# [Task]
The answer must consist of every line below that holds the word "destruct".

━━━

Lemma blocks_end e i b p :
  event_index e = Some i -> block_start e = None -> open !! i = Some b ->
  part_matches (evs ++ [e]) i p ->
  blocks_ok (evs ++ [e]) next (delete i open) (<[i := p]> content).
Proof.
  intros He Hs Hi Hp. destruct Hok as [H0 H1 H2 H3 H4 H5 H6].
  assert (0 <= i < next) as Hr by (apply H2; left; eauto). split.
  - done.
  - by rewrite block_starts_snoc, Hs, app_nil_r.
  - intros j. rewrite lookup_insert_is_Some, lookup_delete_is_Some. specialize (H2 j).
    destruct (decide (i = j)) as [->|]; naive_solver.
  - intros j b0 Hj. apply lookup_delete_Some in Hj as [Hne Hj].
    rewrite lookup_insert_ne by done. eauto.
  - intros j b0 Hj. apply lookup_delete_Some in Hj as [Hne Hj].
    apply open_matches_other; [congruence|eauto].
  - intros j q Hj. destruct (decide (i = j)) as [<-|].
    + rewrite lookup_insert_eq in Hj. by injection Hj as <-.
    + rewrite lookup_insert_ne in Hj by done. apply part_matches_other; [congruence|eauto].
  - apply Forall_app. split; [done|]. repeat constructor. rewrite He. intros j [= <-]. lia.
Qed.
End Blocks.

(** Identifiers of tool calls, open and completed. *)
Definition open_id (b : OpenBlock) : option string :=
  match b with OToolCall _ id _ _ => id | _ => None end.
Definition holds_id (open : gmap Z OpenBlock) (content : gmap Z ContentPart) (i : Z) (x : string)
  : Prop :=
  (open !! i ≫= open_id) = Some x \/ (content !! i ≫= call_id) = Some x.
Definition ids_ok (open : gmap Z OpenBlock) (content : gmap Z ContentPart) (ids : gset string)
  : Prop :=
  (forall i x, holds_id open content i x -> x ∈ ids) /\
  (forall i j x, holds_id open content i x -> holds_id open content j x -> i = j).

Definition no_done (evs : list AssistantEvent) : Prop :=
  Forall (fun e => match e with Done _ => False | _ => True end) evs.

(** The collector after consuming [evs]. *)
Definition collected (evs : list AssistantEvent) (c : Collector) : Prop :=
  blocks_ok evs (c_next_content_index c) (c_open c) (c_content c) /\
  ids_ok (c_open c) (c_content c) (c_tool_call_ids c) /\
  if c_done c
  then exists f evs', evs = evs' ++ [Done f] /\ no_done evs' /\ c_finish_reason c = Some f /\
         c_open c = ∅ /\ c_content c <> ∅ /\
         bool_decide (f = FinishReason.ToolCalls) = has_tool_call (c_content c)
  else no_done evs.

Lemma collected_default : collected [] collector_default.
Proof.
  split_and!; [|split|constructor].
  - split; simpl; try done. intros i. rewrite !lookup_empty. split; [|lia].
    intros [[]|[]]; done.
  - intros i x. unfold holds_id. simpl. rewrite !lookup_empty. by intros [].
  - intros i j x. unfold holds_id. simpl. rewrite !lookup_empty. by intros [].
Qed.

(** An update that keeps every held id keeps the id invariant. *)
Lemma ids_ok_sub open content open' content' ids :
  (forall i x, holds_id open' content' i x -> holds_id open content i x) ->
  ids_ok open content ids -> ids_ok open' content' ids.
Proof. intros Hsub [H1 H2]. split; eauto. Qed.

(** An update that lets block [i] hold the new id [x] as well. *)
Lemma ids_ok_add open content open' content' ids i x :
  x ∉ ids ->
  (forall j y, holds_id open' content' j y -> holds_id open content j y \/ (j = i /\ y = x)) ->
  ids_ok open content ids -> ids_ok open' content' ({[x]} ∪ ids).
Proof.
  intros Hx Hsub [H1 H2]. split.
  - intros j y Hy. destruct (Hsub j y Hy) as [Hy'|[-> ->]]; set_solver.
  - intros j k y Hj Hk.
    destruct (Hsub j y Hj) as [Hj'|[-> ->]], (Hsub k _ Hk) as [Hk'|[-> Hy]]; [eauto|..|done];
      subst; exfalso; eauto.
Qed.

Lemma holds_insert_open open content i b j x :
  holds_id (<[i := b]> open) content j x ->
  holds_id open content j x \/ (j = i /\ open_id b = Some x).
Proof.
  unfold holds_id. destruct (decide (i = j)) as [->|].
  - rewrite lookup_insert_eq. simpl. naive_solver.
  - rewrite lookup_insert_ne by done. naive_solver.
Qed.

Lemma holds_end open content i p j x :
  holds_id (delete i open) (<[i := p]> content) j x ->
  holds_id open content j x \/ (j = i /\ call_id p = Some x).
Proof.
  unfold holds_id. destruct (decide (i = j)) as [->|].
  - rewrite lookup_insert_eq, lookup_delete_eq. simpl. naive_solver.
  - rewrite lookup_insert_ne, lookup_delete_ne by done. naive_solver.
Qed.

━━━

# [Exercise response]
  intros He Hs Hi Hp. destruct Hok as [H0 H1 H2 H3 H4 H5 H6].
    destruct (decide (i = j)) as [->|]; naive_solver.
  - intros j q Hj. destruct (decide (i = j)) as [<-|].
  - intros j y Hy. destruct (Hsub j y Hy) as [Hy'|[-> ->]]; set_solver.
    destruct (Hsub j y Hj) as [Hj'|[-> ->]], (Hsub k _ Hk) as [Hk'|[-> Hy]]; [eauto|..|done];
  unfold holds_id. destruct (decide (i = j)) as [->|].
  unfold holds_id. destruct (decide (i = j)) as [->|].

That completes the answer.